Check every line of the entries below for "Scope", and copy the lines that have it.
Start of Given records
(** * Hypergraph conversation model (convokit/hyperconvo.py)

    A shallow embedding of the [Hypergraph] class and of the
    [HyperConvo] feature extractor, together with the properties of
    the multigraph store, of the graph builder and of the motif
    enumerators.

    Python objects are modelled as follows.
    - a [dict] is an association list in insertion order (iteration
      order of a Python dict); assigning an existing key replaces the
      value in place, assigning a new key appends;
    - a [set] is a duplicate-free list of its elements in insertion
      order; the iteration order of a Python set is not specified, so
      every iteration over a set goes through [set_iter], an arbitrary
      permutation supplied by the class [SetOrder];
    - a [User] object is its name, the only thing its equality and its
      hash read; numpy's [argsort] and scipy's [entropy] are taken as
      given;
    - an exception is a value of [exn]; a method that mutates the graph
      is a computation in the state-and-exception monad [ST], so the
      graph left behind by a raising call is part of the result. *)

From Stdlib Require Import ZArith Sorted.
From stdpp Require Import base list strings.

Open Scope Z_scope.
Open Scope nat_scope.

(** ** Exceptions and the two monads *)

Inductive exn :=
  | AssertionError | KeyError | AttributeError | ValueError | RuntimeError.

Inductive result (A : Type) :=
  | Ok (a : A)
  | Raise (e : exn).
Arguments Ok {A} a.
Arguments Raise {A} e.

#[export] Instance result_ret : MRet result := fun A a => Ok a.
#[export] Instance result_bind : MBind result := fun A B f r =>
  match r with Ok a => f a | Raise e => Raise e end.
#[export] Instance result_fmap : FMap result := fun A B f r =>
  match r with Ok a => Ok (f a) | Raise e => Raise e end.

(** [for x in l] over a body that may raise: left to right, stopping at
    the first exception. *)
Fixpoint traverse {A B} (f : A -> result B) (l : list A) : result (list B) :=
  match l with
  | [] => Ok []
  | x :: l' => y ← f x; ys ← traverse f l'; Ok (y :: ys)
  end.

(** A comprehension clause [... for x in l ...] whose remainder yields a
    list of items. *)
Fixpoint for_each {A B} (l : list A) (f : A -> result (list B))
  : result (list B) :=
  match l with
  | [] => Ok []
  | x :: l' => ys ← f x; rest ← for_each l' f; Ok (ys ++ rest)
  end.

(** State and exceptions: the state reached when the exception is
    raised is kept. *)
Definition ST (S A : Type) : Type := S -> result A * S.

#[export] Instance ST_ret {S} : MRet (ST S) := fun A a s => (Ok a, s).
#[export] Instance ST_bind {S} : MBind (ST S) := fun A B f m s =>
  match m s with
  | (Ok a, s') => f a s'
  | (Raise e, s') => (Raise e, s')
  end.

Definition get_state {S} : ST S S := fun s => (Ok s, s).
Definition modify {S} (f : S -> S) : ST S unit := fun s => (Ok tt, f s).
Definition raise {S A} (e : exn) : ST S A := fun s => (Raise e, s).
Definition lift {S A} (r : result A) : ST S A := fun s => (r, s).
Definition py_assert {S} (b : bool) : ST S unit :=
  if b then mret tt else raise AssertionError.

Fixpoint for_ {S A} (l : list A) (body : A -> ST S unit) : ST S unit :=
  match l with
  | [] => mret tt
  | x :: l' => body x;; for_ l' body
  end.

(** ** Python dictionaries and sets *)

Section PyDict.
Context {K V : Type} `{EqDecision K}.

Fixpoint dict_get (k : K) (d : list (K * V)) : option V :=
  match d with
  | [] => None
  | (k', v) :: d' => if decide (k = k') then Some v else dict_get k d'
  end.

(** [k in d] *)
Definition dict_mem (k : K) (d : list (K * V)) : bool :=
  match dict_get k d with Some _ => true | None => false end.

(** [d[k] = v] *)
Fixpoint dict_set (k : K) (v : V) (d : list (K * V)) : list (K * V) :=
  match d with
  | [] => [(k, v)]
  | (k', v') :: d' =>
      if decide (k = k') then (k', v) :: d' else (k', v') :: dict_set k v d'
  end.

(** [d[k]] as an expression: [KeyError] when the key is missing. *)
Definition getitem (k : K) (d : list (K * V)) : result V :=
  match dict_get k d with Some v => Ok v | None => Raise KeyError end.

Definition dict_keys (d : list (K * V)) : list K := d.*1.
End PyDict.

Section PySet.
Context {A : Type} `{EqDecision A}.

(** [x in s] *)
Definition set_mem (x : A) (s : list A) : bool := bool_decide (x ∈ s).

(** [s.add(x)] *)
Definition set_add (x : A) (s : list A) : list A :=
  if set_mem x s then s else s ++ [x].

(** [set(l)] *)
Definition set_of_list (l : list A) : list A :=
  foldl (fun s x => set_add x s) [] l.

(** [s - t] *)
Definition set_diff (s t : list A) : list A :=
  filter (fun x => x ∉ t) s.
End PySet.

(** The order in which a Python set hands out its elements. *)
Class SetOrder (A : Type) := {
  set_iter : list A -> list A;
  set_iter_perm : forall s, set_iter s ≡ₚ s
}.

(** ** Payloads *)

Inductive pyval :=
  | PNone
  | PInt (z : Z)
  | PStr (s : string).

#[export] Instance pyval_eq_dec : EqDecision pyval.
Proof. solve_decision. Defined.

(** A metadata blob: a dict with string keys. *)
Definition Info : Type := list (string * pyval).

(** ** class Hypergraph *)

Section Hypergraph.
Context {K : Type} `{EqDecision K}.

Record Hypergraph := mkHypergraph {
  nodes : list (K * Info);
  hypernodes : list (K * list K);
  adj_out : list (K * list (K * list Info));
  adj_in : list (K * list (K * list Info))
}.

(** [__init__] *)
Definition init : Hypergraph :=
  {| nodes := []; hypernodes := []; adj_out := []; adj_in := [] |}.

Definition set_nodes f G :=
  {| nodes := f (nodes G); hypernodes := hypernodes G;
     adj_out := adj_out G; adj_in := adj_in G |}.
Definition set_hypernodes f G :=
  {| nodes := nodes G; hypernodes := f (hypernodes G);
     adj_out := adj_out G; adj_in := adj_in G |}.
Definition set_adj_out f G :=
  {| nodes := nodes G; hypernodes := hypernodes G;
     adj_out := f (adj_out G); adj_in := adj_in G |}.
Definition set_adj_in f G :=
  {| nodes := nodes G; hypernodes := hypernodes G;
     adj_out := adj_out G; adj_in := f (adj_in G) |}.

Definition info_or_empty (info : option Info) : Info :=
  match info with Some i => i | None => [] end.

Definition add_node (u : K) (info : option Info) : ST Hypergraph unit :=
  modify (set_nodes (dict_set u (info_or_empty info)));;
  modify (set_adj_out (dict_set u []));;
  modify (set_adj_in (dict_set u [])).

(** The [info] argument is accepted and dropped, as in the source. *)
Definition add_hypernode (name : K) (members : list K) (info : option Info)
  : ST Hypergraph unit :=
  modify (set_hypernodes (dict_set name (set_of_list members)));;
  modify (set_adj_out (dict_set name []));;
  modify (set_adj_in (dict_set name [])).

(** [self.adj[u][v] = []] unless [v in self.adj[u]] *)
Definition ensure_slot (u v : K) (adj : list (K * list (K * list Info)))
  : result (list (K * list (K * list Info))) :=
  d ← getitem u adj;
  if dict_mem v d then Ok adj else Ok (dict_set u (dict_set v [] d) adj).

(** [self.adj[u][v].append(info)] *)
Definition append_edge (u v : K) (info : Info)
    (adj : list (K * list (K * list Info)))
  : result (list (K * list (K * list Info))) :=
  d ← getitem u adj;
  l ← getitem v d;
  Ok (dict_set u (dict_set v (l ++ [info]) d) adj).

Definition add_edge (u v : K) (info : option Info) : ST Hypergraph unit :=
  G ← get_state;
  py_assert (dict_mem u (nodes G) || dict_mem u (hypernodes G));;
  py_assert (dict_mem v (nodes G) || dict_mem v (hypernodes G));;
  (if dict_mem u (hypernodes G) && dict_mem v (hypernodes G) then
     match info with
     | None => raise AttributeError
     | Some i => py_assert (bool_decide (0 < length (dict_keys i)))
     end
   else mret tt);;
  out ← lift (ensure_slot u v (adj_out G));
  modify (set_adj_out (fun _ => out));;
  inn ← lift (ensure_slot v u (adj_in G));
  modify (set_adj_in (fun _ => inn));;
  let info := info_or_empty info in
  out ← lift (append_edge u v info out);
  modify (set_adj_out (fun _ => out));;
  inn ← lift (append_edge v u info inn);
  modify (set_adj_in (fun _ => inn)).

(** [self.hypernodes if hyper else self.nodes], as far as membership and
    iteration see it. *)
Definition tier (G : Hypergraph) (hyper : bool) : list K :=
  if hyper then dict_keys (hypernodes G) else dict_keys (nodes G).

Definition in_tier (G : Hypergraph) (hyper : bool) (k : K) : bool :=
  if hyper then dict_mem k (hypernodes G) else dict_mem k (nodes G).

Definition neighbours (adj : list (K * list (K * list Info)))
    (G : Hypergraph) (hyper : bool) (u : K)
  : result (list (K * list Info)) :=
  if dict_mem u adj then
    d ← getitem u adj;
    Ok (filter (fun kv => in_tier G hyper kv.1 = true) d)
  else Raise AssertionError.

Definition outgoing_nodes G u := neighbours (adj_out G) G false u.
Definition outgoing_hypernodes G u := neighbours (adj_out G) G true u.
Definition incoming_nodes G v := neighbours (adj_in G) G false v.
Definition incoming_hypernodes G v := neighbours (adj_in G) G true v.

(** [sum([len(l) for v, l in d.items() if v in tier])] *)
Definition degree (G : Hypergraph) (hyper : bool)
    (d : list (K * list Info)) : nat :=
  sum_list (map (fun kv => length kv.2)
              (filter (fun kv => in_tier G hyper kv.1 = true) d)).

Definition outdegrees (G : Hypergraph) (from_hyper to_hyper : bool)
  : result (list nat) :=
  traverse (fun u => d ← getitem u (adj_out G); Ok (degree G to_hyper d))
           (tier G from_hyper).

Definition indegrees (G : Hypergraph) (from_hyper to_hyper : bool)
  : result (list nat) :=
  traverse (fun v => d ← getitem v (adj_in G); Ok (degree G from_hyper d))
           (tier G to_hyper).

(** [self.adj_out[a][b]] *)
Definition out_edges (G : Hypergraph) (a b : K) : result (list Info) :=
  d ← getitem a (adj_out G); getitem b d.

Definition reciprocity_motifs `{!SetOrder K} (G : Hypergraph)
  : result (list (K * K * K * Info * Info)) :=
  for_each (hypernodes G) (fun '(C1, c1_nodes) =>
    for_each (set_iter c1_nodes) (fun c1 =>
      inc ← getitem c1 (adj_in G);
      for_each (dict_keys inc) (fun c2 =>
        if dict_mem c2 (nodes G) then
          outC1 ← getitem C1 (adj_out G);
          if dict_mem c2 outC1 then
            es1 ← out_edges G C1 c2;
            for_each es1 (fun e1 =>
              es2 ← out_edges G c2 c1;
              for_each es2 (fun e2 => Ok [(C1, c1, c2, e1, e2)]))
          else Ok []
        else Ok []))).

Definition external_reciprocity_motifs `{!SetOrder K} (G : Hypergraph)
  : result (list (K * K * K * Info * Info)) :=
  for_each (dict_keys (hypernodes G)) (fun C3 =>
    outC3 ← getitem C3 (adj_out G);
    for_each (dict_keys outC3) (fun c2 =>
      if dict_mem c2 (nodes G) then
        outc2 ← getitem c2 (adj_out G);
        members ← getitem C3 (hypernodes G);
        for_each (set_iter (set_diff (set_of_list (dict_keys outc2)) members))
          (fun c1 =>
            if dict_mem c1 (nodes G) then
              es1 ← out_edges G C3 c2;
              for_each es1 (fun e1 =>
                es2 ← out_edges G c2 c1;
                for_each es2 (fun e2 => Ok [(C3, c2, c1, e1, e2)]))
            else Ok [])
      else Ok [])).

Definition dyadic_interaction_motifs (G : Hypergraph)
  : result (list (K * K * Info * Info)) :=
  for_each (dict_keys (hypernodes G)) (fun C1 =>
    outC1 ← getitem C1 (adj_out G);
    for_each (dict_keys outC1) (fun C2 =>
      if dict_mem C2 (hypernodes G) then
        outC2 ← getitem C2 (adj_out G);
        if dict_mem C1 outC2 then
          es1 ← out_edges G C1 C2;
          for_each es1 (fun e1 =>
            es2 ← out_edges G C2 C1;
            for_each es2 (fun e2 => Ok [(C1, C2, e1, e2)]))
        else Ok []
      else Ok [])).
End of Given records
# Task answer:
Open Scope Z_scope.
Open Scope nat_scope.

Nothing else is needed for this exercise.